Dans le rang des courtisans du Chef de l’Etat et des barrons de la majorité présidentielle, le Ramu est une réforme réussie. Depuis le vendredi 21 juin 2013 où elle a été lancée, on ne cesse de s’en féliciter dans cette coterie politique. Le Chef de l’Etat peut désormais l’utiliser à bon escient, comme un instrument de propagande politique. La dernière fois, au Port de Cotonou, face aux dockers, il a promis de leur offrir le Ramu en cadeau. Quelques jours après, c’est Dominique Tagbodji, un de ses disciples, Coordonnateur Fcbe de la Commune de Sèmè Kpodji, qui débarque chez lui, mobilise quelques parents et amis politiques, et propose d’en prendre, avec ses millions, un grand nombre avec eux pour les inscrire pour le nouveau projet. En retour, il leur demande de soutenir la révision de la Constitution. Le gouvernement tombe là dans un triomphalisme béat, pour un projet dont on ne peut encore citer une seule personne qui ait pu déjà bénéficier de ses avantages. En effet, le Ramu, tel que conçu par le gouvernement, a tout l’air d’un mort-né, d’un projet qui pose problème dans son opérationnalisation. Mais, en attendant la nature juridique du texte qui le fonde, il essuie les premières critiques des juristes.

La Constitution violée

Le Ramu a été décidé en Conseil des ministres, le 21 Mai 2008. Il a donné naissance à l’Agence Nationale de l’Assurance Maladie (Anam)  qui est la structure qui gère le Ramu. L’Anam est créée par le décret N° 2011- 089 du 08 Mai 2012, portant création, attribution, organisation et fonctionnement de l’Anam. Le Régime d’Assurance Maladie Universelle est du domaine exclusif de la sécurité sociale. Or, celle-ci est du domaine exclusif de la loi. En effet, selon l’article 98 de la Constitution du 11 décembre 1990, «sont du domaine de la loi : …du droit de travail, de la sécurité sociale, du droit syndical et du droit de grève… ». Alors, il revient à se demander si le projet suscité est-il contraire à la Constitution ? Selon l’avocat Jacques Migan, le Ramu est bien contraire à la Constitution, car il a été institué en dépit de la disposition de l’article 98 alinéa 21 de la Constitution, par le décret N° 2011- 089 du 08 mai 2012 créant l’Anam. «Un décret ne peut pas créer ce qui est du domaine de la loi.» Pour s’en convaincre, on peut rappeler la loi N° 98- 019 du 23 mars 2003 portant Code de sécurité sociale en République du Bénin.  En son article 1er, on peut lire : «il est institué sur le territoire de la République, un régime général de sécurité sociale en  faveur des travailleurs du secteur structuré soumis aux dispositions du Code de travail ; un régime spécial en faveur des travailleurs indépendants, agricoles et du secteur informel.».
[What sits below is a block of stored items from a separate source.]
Lemma generateFile_lists template moduleName finalOutputPath
    bodyReplacements isDryRun shouldFormat file s s' u :
  generateFile platform template moduleName finalOutputPath
    bodyReplacements isDryRun shouldFormat file s = (s', Returned u) ->
  files (result s')
  = files (result s)
    ++ (if isIgnored platform template file then []
        else [ listedPath platform template moduleName file ])
  /\ (shouldFormat && negb isDryRun = false ->
      warnings (result s')
      = warnings (result s)
        ++ (if isIgnored platform template file
            then [ skipWarning platform template file ] else [])).
Proof.
  unfold generateFile, isIgnored, listedPath, skipWarning, runBind, call,
    runRet, pushFile, pushWarning, updateWorld, callHook.
  intros H.
  repeat
    (match type of H with
     | context [match ?x with _ => _ end] =>
         lazymatch x with
         | context [match _ with _ => _ end] => fail
         | _ => destruct x eqn:?
         end
     end; cbn in H; try discriminate H);
    simplify_eq; cbn; rewrite ?app_nil_r; split; try done; intros ?;
    simplify_eq.
Qed.

Lemma forEachFile_lists template moduleName finalOutputPath
    bodyReplacements isDryRun shouldFormat l s s' u :
  forEachFile
    (generateFile platform template moduleName finalOutputPath
       bodyReplacements isDryRun shouldFormat) l s = (s', Returned u) ->
  files (result s')
  = files (result s)
    ++ map (listedPath platform template moduleName)
         (List.filter (fun f => negb (isIgnored platform template f)) l)
  /\ (shouldFormat && negb isDryRun = false ->
      warnings (result s')
      = warnings (result s)
        ++ map (skipWarning platform template)
             (List.filter (isIgnored platform template) l)).
Proof.
  revert s. induction l as [|file rest IH]; intros s H.
  - cbn in H. unfold runRet in H. simplify_eq. cbn. rewrite !app_nil_r.
    by split.
  - cbn [forEachFile] in H. unfold runBind at 1 in H.
    destruct (generateFile _ _ _ _ _ _ _ file s) as [s1 [[]|e]] eqn:E;
      [|discriminate H].
    apply generateFile_lists in E as [Ef Ew].
    apply IH in H as [Hf Hw]. cbn [List.filter].
    split.
    + rewrite Hf, Ef. destruct (isIgnored platform template file); cbn;
        by rewrite ?app_nil_r, <- ?(assoc_L (++)).
    + intros Hfmt. rewrite (Hw Hfmt), (Ew Hfmt).
      destruct (isIgnored platform template file); cbn;
        by rewrite ?app_nil_r, <- ?(assoc_L (++)).
Qed.

End FileList.

(** X8. The file list of a successful run. When [generate] reports
    success, the template name is an own entry of the configuration, its
    directory exists, no error is recorded, and [files] lists, in the
    order of the glob, the relative path of every file the ignore test
    lets through, with the module name filled in; without formatting (or
    in a dry run) the warnings are exactly the notes of the skipped
    files, in the same order. *)
Theorem files_of_a_successful_run
    {World : Type} (platform : Platform World) (config : GeneratorConfig)
    (w : World) (templateName moduleName : string)
    (outputPath : option string)
    (bodyObject : option (list (string * JValue)))
    (isDryRun shouldFormat : bool) :
  let r := generate platform config w templateName moduleName outputPath
             bodyObject isDryRun shouldFormat in
  success r = true ->
  exists template,
    templates config !! templateName = Some template
    /\ pathExists platform w (path template) = true
    /\ errors r = []
    /\ files r
       = map (listedPath platform template moduleName)
           (List.filter (fun f => negb (isIgnored platform template f))
              (globFiles platform w
                 (pathJoin platform (path template) "**/*")))
    /\ (shouldFormat && negb isDryRun = false ->
        warnings r
        = map (skipWarning platform template)
            (List.filter (isIgnored platform template)
               (globFiles platform w
                  (pathJoin platform (path template) "**/*")))).
Proof.
  cbn zeta. unfold generate.
  pose proof (orderly_tryBlock platform config templateName moduleName
    outputPath bodyObject isDryRun shouldFormat (mkRun initialResult w))
    as (_ & Herr & _).
  destruct (tryBlock _ _ _ _ _ _ _ _ _) as [s [[]|e]] eqn:E;
    [|intros H; discriminate H].
  intros _. cbn in Herr. unfold tryBlock, lookupTemplate in E.
  destruct (templates config !! templateName) as [template|] eqn:Hin;
    [|destruct (inheritedMember templateName); discriminate E].
  exists template. split; [done|].
  unfold withTemplate in E. unfold runBind at 1 in E.
  unfold onWorld at 1 in E. cbn [world] in E.
  destruct (pathExists platform w (path template)); [|discriminate E].
  split; [done|]. split; [done|]. cbn [negb] in E.
  unfold runBind at 1 in E.
  pose proof (callHook_state (World := World) (beforeGenerate config)
    (mkContext templateName moduleName
       (orElse outputPath (orElse (output template) "./src")) bodyObject)
    (mkRun initialResult w)) as H1.
  destruct (callHook _ _ _) as [s1 [[]|e]]; [|discriminate E].
  cbn in H1. subst s1.
  unfold runBind at 1 in E.
  pose proof (expandBody_state (World := World) template bodyObject
    (mkRun initialResult w)) as H2.
  destruct (expandBody _ _ _) as [s2 [bodyReplacements|e]];
    [|discriminate E].
  cbn in H2. subst s2.
  unfold runBind at 1 in E. unfold onWorld at 1 in E. cbn [world] in E.
  unfold runBind at 1 in E.
  destruct (forEachFile _ _ _) as [s3 [[]|e]] eqn:Eloop; [|discriminate E].
  apply forEachFile_lists in Eloop as [Hf Hw]. cbn in Hf, Hw.
  assert (s = s3) as -> by (destruct (afterGenerate config); congruence).
  done.
Qed.

Lemma files_of_a_successful_run_witness :
  success (generate notesPlatform notesConfig tt "component" "user" None None
             false true) = true
  /\ files (generate notesPlatform notesConfig tt "component" "user" None
              None false true) = [ "user.ts"; "User.vue" ].
Proof.
  split; [reflexivity|].
  destruct (files_of_a_successful_run notesPlatform notesConfig tt
              "component" "user" None None false true eq_refl)
    as (template & Hin & _ & _ & Hfiles & _).
  vm_compute in Hin. injection Hin as <-. exact Hfiles.
Defined.
(** ** Failures of a run, file by file *)

Section LoopFailures.

Context {World : Type}.
Variable platform : Platform World.

(** A file whose handling throws is not listed. *)
Lemma generateFile_throws template moduleName finalOutputPath
    bodyReplacements isDryRun shouldFormat file s s' message :
  generateFile platform template moduleName finalOutputPath
    bodyReplacements isDryRun shouldFormat file s = (s', Thrown message) ->
  files (result s') = files (result s).
Proof.
  unfold generateFile, runBind, call, runRet, pushFile, pushWarning,
    updateWorld, callHook.
  intros H.
  repeat
    (match type of H with
     | context [match ?x with _ => _ end] =>
         lazymatch x with
         | context [match _ with _ => _ end] => fail
         | _ => destruct x eqn:?
         end
     end; cbn in H; try discriminate H);
    by simplify_eq.
Qed.

(** The loop stops at the first file whose handling throws. *)
Lemma forEachFile_stops (each : string -> Run (World := World) unit)
    done_ failing rest s s1 s2 message :
  forEachFile each done_ s = (s1, Returned tt) ->
  each failing s1 = (s2, Thrown message) ->
  forEachFile each (done_ ++ failing :: rest) s = (s2, Thrown message).
Proof.
  intros Hdone Hfail. rewrite forEachFile_app. unfold runBind at 1.
  rewrite Hdone. cbn [forEachFile]. unfold runBind. by rewrite Hfail.
Qed.

End LoopFailures.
Mieux, l’article 7 de la loi N° 98- 019 a édicté que «l’organisation et le fonctionnement du régime spécial en faveur des travailleurs  indépendants, agricoles et du secteur informel, sont fixés par une loi spécifique».  Le gouvernement a décidé, quant à lui, de faire le contraire. Selon des confidences, c’est le Chef de l’Etat qui, pressé de voir ce projet se réaliser pour s’en enorgueillir, a décidé de lancer son projet par décret, pour contourner la Cour Suprême qui n’était pas trop pressée pour statuer sur ce projet de loi du Ramu, qui lui a été adressé depuis des mois. Le projet a connu des modifications importantes dans la lignée des recommandations, grâce à l’appui de la Commission nationale de codification pour  la simplification du système, par un régime unique pour les différentes catégories de population à la base.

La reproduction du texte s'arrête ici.